Following U.S. Securities and Exchange Commission (SEC) Chairman Gary Gensler's recent speech directing the agency to expand cybersecurity requirements on regulated entities, the SEC on Feb. 9, 2022, voted to propose new cybersecurity requirements for investment advisers, investment companies and business development companies. Although certain rules concerning consumer data security and identity theft protection – such as Regulation S-P and Regulation S-ID – already exist for these entities, the SEC's latest proposal is a significant evolution toward far more proscriptive cybersecurity program requirements.

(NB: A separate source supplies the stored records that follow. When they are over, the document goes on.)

(** * Outline extraction from PDF lines: the classifier of [main.py]

    A shallow embedding of [PDFProcessor] (text normaliser, ignore filter,
    font profile, heading classifier, centring test, title detection and
    outline assembly) together with the Python builtins it calls, followed
    by the properties of the program.

    Numbers are IEEE binary64 values, as Python's [float]: Rocq's primitive
    floats with the same rounding and the same comparisons.  Text is a list
    of characters; a character is a code point below 256 (Latin-1, Rocq's
    [ascii]) carrying the classification Python's Unicode tables give it. *)

From Stdlib Require Import Bool Arith NArith ZArith Ascii String List Sorted Lia Floats.
Import ListNotations.

Set Implicit Arguments.
Set Warnings "-inexact-float".

Definition str := list ascii.

(** The text of a literal. *)
Definition lit (s : string) : str := list_ascii_of_string s.
Arguments lit s%_string.

(** ** The Python builtins used by the program *)

Module Py.

Definition code (c : ascii) : N := N_of_ascii c.

Definition between (lo hi : N) (c : ascii) : bool :=
  ((lo <=? code c) && (code c <=? hi))%N.

Definition at_code (n : N) (c : ascii) : bool := (code c =? n)%N.

(** [str.isspace] on one character; the same set is used by [str.strip],
    [str.split] and the pattern class [\s]. *)
Definition isspace (c : ascii) : bool :=
  between 9 13 c || between 28 32 c || at_code 133 c || at_code 160 c.
(** * Scrollable multichannel plot: the loader, the chart builder and the exporter

    A shallow embedding of [main.py].  The program is glue around pandas and
    plotly, so the embedding has two layers:

    - the library layer: the pandas operations the program calls ([to_numeric],
      [dropna], [sort_values], column selection, [iloc], [reset_index]) written
      over a column-oriented [DataFrame] whose cells are binary64 numbers
      ([NaN] is the missing value, as in pandas), int64 integers or text.
      What the libraries decide on their own (the CSV parser, the
      text-to-number parsers, the order [argsort] gives to equal keys, float
      formatting, the renderers) is a [Variable] of a [Section]; a theorem
      that needs the library's documented contract takes it as a premise
      ([argsort_permutes], [argsort_ascending]);
    - the program layer: [load_data], [create_plot], [add_zoom_controls] and
      [save_plot], statement by statement, in a state-and-exception monad.

    The first part defines the program and the predicates its contracts are
    stated with; the second part proves the contracts. *)

From Stdlib Require Import String Ascii List ZArith Lia Bool Arith.
From Stdlib Require Import Permutation Sorted DecimalString.
From Stdlib Require Import Floats.
Import ListNotations.
Fixpoint scheme_tail (s : string) : bool :=
  match s with
  | EmptyString => false
  | String c s' =>
      if Ascii.eqb c ":" then true
      else if is_scheme_char c then scheme_tail s' else false
  end.

Definition has_scheme (s : string) : bool :=
  match s with
  | EmptyString => false
  | String c s' => is_alpha c && scheme_tail s'
  end.

(** ** A small world for examples

    [sample_URL_parse] is an instance of the parser parameter that accepts
    [scheme://host] and [scheme://host/path] and rejects a string without
    [://], as the platform's parser rejects a string without a scheme. *)

Fixpoint after_separator (s : string) : option string :=
  match s with
  | EmptyString => None
  | String c s' =>
      if String.prefix "://" s
      then Some (String.substring 3 (String.length s - 3) s)
      else after_separator s'
  end.

Fixpoint until_slash (s : string) : string :=
  match s with
  | EmptyString => EmptyString
  | String c s' => if JS.is_slash c then EmptyString else String c (until_slash s')
  end.

Definition sample_URL_parse (s : string) : option URL :=
  match s with
  | EmptyString => None
  | String c _ =>
      if is_alpha c then
        match after_separator s with
        | None => None
        | Some rest =>
            let host := until_slash rest in
            let path := JS.dropStart (fun c => negb (JS.is_slash c)) rest in
            if JS.is_empty host then None
            else Some {| hostname := host;
                         pathname := if JS.is_empty path then "/" else path |}
        end
      else None
  end.
Definition string_to_number (s : string) : option number :=
  match skip_white_space s with
  | EmptyString => Some (Finite 0)
  | String c rest as t =>
      let n := nat_of_ascii c in
      if Nat.leb 128 n then None
      else if negb (numeric_start c) then Some NaN
      else if Nat.eqb n 45 then
        match read_unsigned rest with
        | Some 0 => Some NegZero
        | Some z => Some (Finite (- z))
        | None => None
        end
      else if Nat.eqb n 43 then Finite <$> read_unsigned rest
      else Finite <$> read_unsigned t
  end.

End StringToNumber.
Import StringToNumber.

(** ** The browser: element objects, the document and the window

    An element is a heap object; a [const] that holds it holds a reference,
    so a closure that captured the reference reads the element's current
    layout, not the layout at capture time.  [document] lists the references
    of the elements attached to the page, in document order. *)
Module Dom.

Definition ref := nat.

Record Element : Type := mkElement {
  elem_id : string;       (* the [id] attribute *)
  scrollWidth : Z         (* content width in pixels, a DOM [long] *)
}.

Record Host : Type := mkHost {
  heap : gmap nat Element;
  document : list ref;
  innerWidth : Z          (* [window.innerWidth], a DOM [long] *)
}.

Definition has_id (h : Host) (id : string) (r : ref) : bool :=
  match heap h !! r with
  | Some e => String.eqb (elem_id e) id
  | None => false
  end.

(** The first attached element with the given [id], or [null]. *)
Definition getElementById (h : Host) (id : string) : option ref :=
  List.find (has_id h id) (document h).

End Dom.
Import Dom.

(** ** Values, closures and completions *)

(** The closure scope of the [DOMContentLoaded] listener: the one binding
    its inner functions capture (index.js line 46). *)
Record Scope : Type := mkScope {
  w_scr : option ref      (* [Element | null], as [querySelector] returns *)
}.

(** The two function expressions of the component. *)
Inductive fn : Type :=
| Get_scr     (* index.js lines 62-64 *)
| X_arrow.    (* index.js line 103: [() => get_scr()] *)

Record closure : Type := mkClosure {
  code : fn;
  scope : Scope
}.

Inductive value : Type :=
| VUndefined
| VNull
| VNumber (n : number)
| VString (s : string)
| VElement (r : ref)
| VFunction (c : closure).

#[global] Instance Scope_eq_dec : EqDecision Scope.
Proof. solve_decision. Defined.
#[global] Instance fn_eq_dec : EqDecision fn.
Proof. solve_decision. Defined.
#[global] Instance closure_eq_dec : EqDecision closure.
Proof. solve_decision. Defined.
#[global] Instance value_eq_dec : EqDecision value.
Proof. solve_decision. Defined.

Definition value_of_lookup (o : option ref) : value :=
  match o with
  | Some r => VElement r
  | None => VNull
  end.

(** [Function.prototype.toString]: the source text of the function
    expression, as written in index.js. *)
Definition source_text (f : fn) : string :=
  match f with
  | Get_scr => "() => {
    return -(w_scr.scrollWidth - window.innerWidth);
  }"
  | X_arrow => "() => get_scr()"
  end.

(** [ToNumber].  An object is first converted to a primitive: a function's
    [valueOf] returns the function itself, so its [toString] is used; an
    element prints as a bracketed class name, which is no numeric literal. *)
Definition to_number (v : value) : option number :=
  match v with
  | VUndefined => Some NaN
  | VNull => Some (Finite 0)
  | VNumber n => Some n
  | VString s => string_to_number s
  | VElement _ => Some NaN
  | VFunction c => string_to_number (source_text (code c))
  end.

(** [ToString]; an element's class name is not modelled. *)
Definition to_string (v : value) : option string :=
  match v with
  | VUndefined => Some "undefined"
  | VNull => Some "null"
  | VNumber n => Some (Number.to_string n)
  | VString s => Some s
  | VElement _ => None
  | VFunction c => Some (source_text (code c))
  end.

Inductive exn : Type :=
| TypeError (reading : string).   (* a property read on [null] or [undefined] *)

(** How an evaluation ends.  [Stuck] is not a JavaScript outcome: it marks
    an evaluation that leaves the modelled fragment (an unmodelled
    property, a reference to no object). *)
Inductive completion (A : Type) : Type :=
| Normal (a : A)
| Throw (e : exn)
| Stuck.
Arguments Normal {A} a.
Arguments Throw {A} e.
Arguments Stuck {A}.

(** ** The animation engine, as the configurations it was handed *)

Record TweenVars : Type := mkTweenVars {
  ease : string;
  x : value;
  duration : Z
}.

Record Tween : Type := mkTween {
  targets : value;
  vars : TweenVars
}.

Record TriggerVars : Type := mkTriggerVars {
  refreshPriority : option Z;     (* [None]: the property is absent *)
  trigger : value;
  start : value;
  end_ : value;
  pin : bool;
  animation : option nat;         (* handle of the bound tween *)
  invalidateOnRefresh : bool;
  scrub : Z
}.

Record Engine : Type := mkEngine {
  plugins : list string;
  tweens : list Tween;
  triggers : list TriggerVars
}.

Record World : Type := mkWorld {
  host : Host;
  engine : Engine
}.

(** ** Evaluation: state passing with abrupt completion *)

Definition M (A : Type) : Type := World -> completion A * World.

#[global] Instance M_ret : MRet M := fun A a w => (Normal a, w).

#[global] Instance M_bind : MBind M := fun A B f m w =>
  match m w with
  | (Normal a, w') => f a w'
  | (Throw e, w') => (Throw e, w')
  | (Stuck, w') => (Stuck, w')
  end.

Definition throw {A} (e : exn) : M A := fun w => (Throw e, w).
Definition stuck {A} : M A := fun w => (Stuck, w).
Definition read_host : M Host := fun w => (Normal (host w), w).
Definition update_engine (f : Engine -> Engine) : M unit :=
  fun w => (Normal tt, mkWorld (host w) (f (engine w))).
Lemma parseArgs_loop_exit args :
  forall opts s c s',
    parseArgs_loop VOICES_PATH args opts s = (Exits c, s') -> c = 0 /\ In "--help" args.
Proof.
  induction args as [args IH] using (induction_ltof1 _ (@length string)).
  unfold ltof in IH.
  destruct args as [|arg rest]; intros opts s c s' Hrun; simpl in Hrun; [discriminate|].
  assert (Hrest : forall o,
             parseArgs_loop VOICES_PATH rest o s = (Exits c, s') ->
             c = 0 /\ In "--help" (arg :: rest)).
  { intros o Ho. destruct (IH rest ltac:(simpl; lia) o s c s' Ho) as [Hc Hin].
    split; [exact Hc|right; exact Hin]. }
  destruct (value_flag arg) as [assign|].
  - destruct rest as [|next rest']; [discriminate|].
    destruct (negb (String.eqb next "")); [|apply (Hrest opts); exact Hrun].
    destruct (IH rest' ltac:(simpl; lia) _ s c s' Hrun) as [Hc Hin].
    split; [exact Hc|right; right; exact Hin].
  - destruct (String.eqb arg "--stream"); [eapply Hrest; exact Hrun|].
    destruct (String.eqb arg "--help") eqn:Hh; [|apply (Hrest opts); exact Hrun].
    apply String.eqb_eq in Hh. unfold and_then, listVoiceNames, and_then in Hrun.
    destruct (getVoiceMap VOICES_PATH s) as [[m|e|c0] s1] eqn:Hmap.
    + inversion Hrun. split; [reflexivity|left; exact Hh].
    + discriminate.
    + exfalso. exact (getVoiceMap_no_exit _ _ _ Hmap).
Qed.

The "Cybersecurity Risk Management for Investment Advisers, Registered Investment Companies, and Business Development Companies" Proposed Rule actually consists of a suite of rules (proposed rules) expressly requiring written cybersecurity risk assessments, the development of certain cybersecurity policies and procedures, cybersecurity incident reporting and cyber incident record-keeping. The SEC claimed that these proposed rules will provide a number of market benefits, including: 1) promoting a more comprehensive framework to address cybersecurity risks; 2) reducing risks that adviser and funds can't maintain operational capability when victimized by a cybersecurity incident; 3) provide investors with better information to make investment decisions; and 4) "give the Commission better information with which to conduct comprehensive monitoring and oversight of ever-evolving cybersecurity risks and incidents affecting advisers and funds." 1 This Holland & Knight alert provides a summary of the new cybersecurity requirements in the proposed rules and offers some key takeaways.

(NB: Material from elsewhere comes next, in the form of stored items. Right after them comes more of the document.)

(** * Libri: a shallow embedding of the librarian's RPC handlers, the
    introduction response processor, the entry packer and the RocksDB wrapper.

    Every Go function that is modelled keeps its name.  Go values are modelled
    as follows:
    - a [[]byte] is a [list byte];
    - a pointer that may be [nil] is an [option];
    - a [(T, error)] return is a [result T]: a value, an error (carrying the
      message of [errors.New]) or a run-time panic;
    - a Go [map[string]T] is a [gmap string T];
    - an interface held by a struct (verifier, checker, storer/loader, routing
      table, searcher, storer, stream) is a record of functions, as the tests
      of the repository substitute fixed implementations for them. *)

From Stdlib Require Import ZArith NArith Lia.
From Stdlib Require Import Strings.Byte.
From Stdlib Require HexString DecimalString DecimalNat.
From stdpp Require Import gmap strings list sorting.

#[local] Open Scope string_scope.
#[local] Open Scope list_scope.

(** ** Go-level outcomes *)

(** An [error] value is identified with its message. *)
Definition error : Type := string.

Inductive result (A : Type) : Type :=
| Ok (a : A)
| Err (e : error)
| Panic (msg : string).
Arguments Ok {A} a.
Arguments Err {A} e.
Arguments Panic {A} msg.

Definition is_Ok {A} (r : result A) : bool :=
  match r with Ok _ => true | _ => false end.

Definition is_Err {A} (r : result A) : bool :=
  match r with Err _ => true | _ => false end.

Definition is_Panic {A} (r : result A) : bool :=
  match r with Panic _ => true | _ => false end.

(** Mapping over the value of an outcome. *)
#[global] Instance result_fmap : FMap result := fun A B f r =>
  match r with
  | Ok a => Ok (f a)
  | Err e => Err e
  | Panic msg => Panic msg
  end.

(** The message of Go's nil-pointer dereference. *)
Definition nil_dereference : string :=
  "invalid memory address or nil pointer dereference".

(** ** Bytes *)

#[global] Instance byte_eq_decision : EqDecision byte := Byte.byte_eq_dec.
(** There is room for [n] appends: every stored position is a safe
    integer and remains one when [n] is added to it. *)
Definition room (n : nat) (w : World) : Prop :=
  Z.of_nat n <= Js.MAX_SAFE_INTEGER
  /\ (forall e, In e (events w) ->
        - Js.MAX_SAFE_INTEGER <= Event.order_position e
        /\ Event.order_position e + Z.of_nat n <= Js.MAX_SAFE_INTEGER)
  /\ (forall i, In i (images w) ->
        - Js.MAX_SAFE_INTEGER <= Image.order_position i
        /\ Image.order_position i + Z.of_nat n <= Js.MAX_SAFE_INTEGER).

(** The value an awaited call resolved to, if it did. *)
Definition resolved A (x : Result A * World) : option A :=
  match fst x with
  | Ok a => Some a
  | Throw _ => None
  end.

(** The dates the aggregator reads for a lane: those of its live events. *)
Definition lane_dates (newDate : string -> Js.Date) (lane : string) (w : World)
    : list Js.Date :=
  map (fun e => newDate (Event.event_date e)) (filter (live_in lane) (events w)).

(** The stored bounds of every lane row. *)
Definition bounds (w : World) : list (string * option string * option string) :=
  map (fun l => (MemoryLane.id l, MemoryLane.date_range_start l,
                 MemoryLane.date_range_end l))
      (memory_lanes w).

(** [r] is the range of the dates [ds]: both bounds null when there is
    none, else the ISO forms of the earliest and of the latest. *)
Definition range_of (ds : list Js.Date) (r : DateRange) : Prop :=
  match ds with
  | [] => start r = None /\ end_ r = None
  | _ :: _ =>
      exists lo hi,
        In (Some lo) ds /\ In (Some hi) ds
        /\ (forall t, In (Some t) ds -> lo <= t <= hi)
        /\ start r = Js.toISOString (Some lo)
        /\ end_ r = Js.toISOString (Some hi)
  end.

(** The update [updateDateRange] sends for a range. *)
Definition store_range (r : DateRange) (t : string) : MemoryLane.t -> MemoryLane.t :=
  MemoryLaneUpdates.apply (MemoryLaneUpdates.date_range (start r) (end_ r)) t.

(** The requests a [createEvent] sends on its own account: the read of the
    greatest position, when the caller gave none, and the insert. *)
Definition own_requests (event : NewEvent.t) : list (option PostgrestError) :=
  if Js.falsy_num (NewEvent.order_position event) then [None; None] else [None].

Definition recompute_failed : string := "Error updating memory lane date range:".

(** ** Position writes of the image loops, as data *)

(** The position a list of writes gives to a row id (the first write to
    that id). *)
Definition assoc (id : string) (ups : list (string * Z)) : option Z :=
  option_map snd (find (fun u => (fst u =? id)%string) ups).

(** The table after [update({ order_position: p }).eq('id', id)] for each
    [(id, p)] in turn. *)
Definition write_positions (ups : list (string * Z)) (tbl : list Image.t)
    : list Image.t :=
  fold_left (fun t u => amend (has_id (fst u)) (Image.at_position (snd u)) t) ups tbl.

(** The writes the loop of [setPrimaryImage] sends. *)
Fixpoint renumbering (imageId : string) (position : Z) (imgs : list Image.t)
    : list (string * Z) :=
  match imgs with
  | [] => []
  | image :: rest =>
      if negb (Image.id image =? imageId)%string
      then (Image.id image, position) :: renumbering imageId (position + 1) rest
      else renumbering imageId position rest
  end.

(** The writes the fallback loop of [addEventImage] sends. *)
Definition shifting (imgs : list Image.t) : list (string * Z) :=
  map (fun img => (Image.id img, Js.plus_one (Image.order_position img))) imgs.

(** The siblings of the promoted image, as [setPrimaryImage] reads them:
    in ascending order of position, the promoted one left out. *)
Definition others (imageId eventId : string) (w : World) : list Image.t :=
  filter (fun i => negb (has_id imageId i))
    (ordered Image.order_position true (filter (of_event eventId) (images w))).

(** Every image of the event sits at a safe integer. *)
Definition safe_gallery (eventId : string) (tbl : list Image.t) : bool :=
  forallb (fun i => Js.isSafeInteger (Image.order_position i))
    (filter (of_event eventId) tbl).

(** Every sibling one position up. *)
Definition shifted (eventId : string) (tbl : list Image.t) : list Image.t :=
  map (fun i => if of_event eventId i
                then Image.at_position (Image.order_position i + 1) i
                else i) tbl.

(* ================================================================== *)
(** * Concrete data for runs *)
(* ================================================================== *)

Module Demo.
Definition ids (n : nat) : string := "id-" ++ Js.dec (Z.of_nat n).

Definition utc (t : Z) : Z := 0.

(** Five hours west of UTC throughout. *)
Definition est (t : Z) : Z := -300.

Definition lane : MemoryLane.t :=
  MemoryLane.mk "L" "u" "Trip" None None true None None None None None.

Definition event (id date : string) (pos : Z) : Event.t :=
  Event.mk id "L" "title" date pos None None None None None.

Definition image (id : string) (pos : Z) : Image.t :=
  Image.mk id "E" "url" None None pos None.

Definition world (evs : list Event.t) (imgs : list Image.t)
    (fs : list (option PostgrestError)) : World :=
  mkWorld evs imgs [lane] None fs "2024-01-01T00:00:00.000Z" ids 0 [] [].

(** The same world over a database that has a stored procedure
    [shift_image_positions]. *)
Definition world_with (f : string -> list Image.t -> list Image.t)
    (evs : list Event.t) (imgs : list Image.t)
    (fs : list (option PostgrestError)) : World :=
  mkWorld evs imgs [lane] (Some f) fs "2024-01-01T00:00:00.000Z" ids 0 [] [].

Definition new_event (date : string) (pos : option Z) : NewEvent.t :=
  NewEvent.mk "L" "title" date pos None None.

Definition down : PostgrestError := {| code := "08006"; message := "connection failure" |}.

Definition positions (w : World) : list (string * Z) :=
  map (fun e => (Event.id e, Event.order_position e)) (events w).

Definition gallery (w : World) : list (string * Z) :=
  map (fun i => (Image.id i, Image.order_position i)) (images w).

(** 2^53, the first integer whose successor a number cannot hold. *)
Definition two53 : Z := 9007199254740992.
End Demo.

(* ================================================================== *)
(** * The remaining operations of the two services *)
(* ================================================================== *)

(** [.delete().eq(..)]: the matching rows leave the table. *)
Definition events_delete (cond : Event.t -> bool) : M (Response unit) :=
  request (fun w =>
    (success tt,
     mark (Committed "events")
       (set_events (filter (fun e => negb (cond e)) (events w)) w))).

Definition images_delete (cond : Image.t -> bool) : M (Response unit) :=
  request (fun w =>
    (success tt,
     mark (Committed "images")
       (set_images (filter (fun i => negb (cond i)) (images w)) w))).

Definition memory_lanes_delete (cond : MemoryLane.t -> bool) : M (Response unit) :=
  request (fun w =>
    (success tt,
     mark (Committed "memory_lanes")
       (set_memory_lanes (filter (fun l => negb (cond l)) (memory_lanes w)) w))).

Proposed Cybersecurity Requirements
The SEC's proposed rules would require registered investment advisers (advisers) and investment companies (funds): 1) to develop, and periodically update, written cybersecurity risk assessments and to adopt and implement specific written cybersecurity policies and procedures reasonably designed to address cybersecurity risks; 2) to disclose significant cybersecurity risks and cybersecurity incidents that affect advisers and funds and their clients and shareholders on Form ADV Part 2A and associated fund forms; and 3) to adhere to new record-keeping requirements under the Advisers Act and Investment Company Act. Additionally, advisers would be required to report significant cybersecurity incidents affecting the adviser or its fund or private fund clients to the Commission.

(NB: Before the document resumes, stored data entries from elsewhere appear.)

(** Tests on a direction that is known. *)
Ltac known_direction :=
  repeat match goal with
  | |- context [bool_decide (@eq SyncDirection ?a ?b)] =>
      let v := eval vm_compute in (bool_decide (a = b)) in
      change (bool_decide (a = b)) with v
  | H : context [bool_decide (@eq SyncDirection ?a ?b)] |- _ =>
      let v := eval vm_compute in (bool_decide (a = b)) in
      change (bool_decide (a = b)) with v in H
  | |- context [direction_in ?d ?ds] =>
      let v := eval vm_compute in (direction_in d ds) in
      change (direction_in d ds) with v
  | H : context [direction_in ?d ?ds] |- _ =>
      let v := eval vm_compute in (direction_in d ds) in
      change (direction_in d ds) with v in H
  end.

(** Unfolding of the definitions of the program, by name. *)
Ltac open_sync H := unfold sync in H.
Ltac open_uploads := unfold uploads.
Ltac open_replaces := unfold replaces.
Ltac open_merged :=
  unfold uploads, replaces, remote_digest, local_digest_before, merged_stats,
    merged_local, merged_remote.

Section Sync.

Variable merge : Image → Image → MergeStats.t * Image * Image.
Variable serialize : Image → list byte.
Variable path_str : Path → string.
Variable fault : Site → option exn.

Abbreviation sync := (sync merge serialize path_str fault).
Abbreviation merged_stats := (merged_stats merge).
Abbreviation merged_local := (merged_local merge).
Abbreviation merged_remote := (merged_remote merge).
Abbreviation local_digest_before := (local_digest_before serialize).
Abbreviation remote_digest := (remote_digest serialize).
Abbreviation uploads := (uploads merge).
Abbreviation replaces := (replaces merge serialize).

(** The block under [finally] returns, in every world. *)
Lemma finally_run previous_label w :
  (progress stop ;;
   progress (set_label previous_label) ;;
   file_exists ← path_exists remote_temp;
   (if file_exists : bool then unlink_remote_temp else mret tt) ;;
   dir_exists ← temp_dir_exists;
   (if dir_exists : bool then except_OSError_pass rmdir_temp_dir else mret tt)) w
  = (Returned tt, released previous_label w).
Proof.
  unfold released. autounfold with run. cbn.
  destruct (workspace w) as [[[img|] [log|]]|]; cbn;
    by rewrite <- ?app_assoc.
Qed.

Lemma try_finally_released {A} (body : M A) previous_label w r w' :
  try_finally body
    (progress stop ;;
     progress (set_label previous_label) ;;
     file_exists ← path_exists remote_temp;
     (if file_exists : bool then unlink_remote_temp else mret tt) ;;
     dir_exists ← temp_dir_exists;
     (if dir_exists : bool then except_OSError_pass rmdir_temp_dir else mret tt)) w
  = (r, w') →
  ∃ w1, body w = (r, w1) ∧ w' = released previous_label w1.
Proof.
  unfold try_finally. destruct (body w) as [r1 w1].
  rewrite finally_run. intros [= <- <-]. eauto.
Qed.

(** Rewrites the goal in the terms of the case at hand. *)
Ltac in_case :=
  cbv zeta;
  unfold released; open_merged; unfold calls, fetched, read_bytes, file_at;
  cbn [local_store backend_snapshot workspace progress_label trace];
  repeat match goal with
         | H : backend_snapshot _ = _ |- _ => rewrite !H
         end;
  cbn [from_option fmap option_fmap option_map mbind option_bind compose id];
  repeat match goal with
         | H : merge _ _ = _ |- _ => rewrite !H
         | H : _ <$> main_file (local_store _) = _ |- _ => rewrite !H
         end;
  known_direction;
  rewrite <- ?app_assoc, ?drop_app_length;
  cbn in *;
  repeat match goal with H : ?x = ?x |- _ => clear H end;
  repeat match goal with
         | H : ?b = true |- context [?b] => rewrite H
         | H : ?b = false |- context [?b] => rewrite H
         end;
  cbn; rewrite ?orb_true_r, ?orb_false_r, ?andb_true_r, ?andb_false_r; cbn.

(** Every call that returns, in full: the result, the stores, the backend,
    the workspace and the calls to the collaborators. *)
Lemma sync_returned d c w res w' :
  sync d c w = (Returned res, w') →
  let stats := merged_stats w in
  let up := uploads d w in
  let fb := replaces d w in
  let down := (MergeStats.local_changes stats >? 0) || fb in
  let way := if up then "upload" else if down then "download" else "noop" in
  is_Some (main_file (local_store w))
  ∧ (d = PULL → is_Some (backend_snapshot w))
  ∧ res = {| SyncResult.uploaded := up;
             SyncResult.downloaded := down;
             SyncResult.message := _format_message stats up down;
             SyncResult.merged_notes := MergeStats.notes_merged stats;
             SyncResult.deleted_notes := MergeStats.notes_deleted stats;
             SyncResult.local_changes := MergeStats.local_changes stats;
             SyncResult.remote_changes := MergeStats.remote_changes stats |}
  ∧ local_store w'
    = store_set_metadata "last_sync_direction" way
        (store_set_metadata "last_sync_at" (isoformat (utc_now w))
           {| main_file := Some (if fb then merged_remote w else merged_local w);
              wal := None |})
  ∧ backend_snapshot w' = (if up then Some (merged_remote w) else backend_snapshot w)
  ∧ workspace w' = None
  ∧ progress_label w' = progress_label w
  ∧ collaborator_calls (calls w w')
    = [EvMkdtemp; EvDigest local_path; EvDownload; EvOpen; EvEnsureInitialized; EvMerge]
      ++ (if bool_decide (is_Some (backend_snapshot w)) then [EvDigest remote_temp] else [])
      ++ [EvCheckpoint self_db; EvCheckpoint remote_db]
      ++ (if up then [EvUpload] else [])
      ++ (if fb then [EvReplaceWith; EvCheckpoint self_db] else [])
      ++ [EvSetMetadata "last_sync_at" (isoformat (utc_now w));
          EvSetMetadata "last_sync_direction" way; EvUnlink; EvRmdir].
Proof.
  intros H. open_sync H.
  destruct d; known_direction.
  all: do 4 step H.
  all: apply try_finally_released in H as (w1 & H & ->).
  all: do 25 step H; prim H.
  all: in_case.
  all: split_and!; try first [reflexivity | by eauto].
  all: match goal with
       | H : _ <$> main_file (local_store ?w) = Some _ |- _ =>
           by destruct (main_file (local_store w))
       end.
Qed.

A. Risk Assessment and Cybersecurity Policies and Procedures
The SEC explicitly noted that "there are no Commission rules that specifically require firms to adopt and implement comprehensive cybersecurity programs."2 Now, under the proposed rules, advisers and funds that are registered or required to be registered will have to implement cybersecurity policies and procedures addressing a number of elements. Generally speaking, the rules would require these entities to conduct cybersecurity risk assessments, document such assessments in writing, and develop and implement policies and procedures that address: 1) user security and access (including acceptable use policies, authentication/MFA policies, password management policies and privileged access management policies); 2) information protection (including assessments related to data governance, encryption and network segmentation); 3) threat and vulnerability management; and 4) cybersecurity incident response and recovery.3
As part of the risk assessment and cybersecurity policies and procedures, advisers and funds are expected to "[i]dentify their service providers that receive, maintain or process adviser or fund information, or that are permitted to access their information systems, including the information residing therein, and identify the cybersecurity risks associated with such providers."4 Thus, advisers and funds may need to consider – and document – cybersecurity due diligence reviews of third-party vendors.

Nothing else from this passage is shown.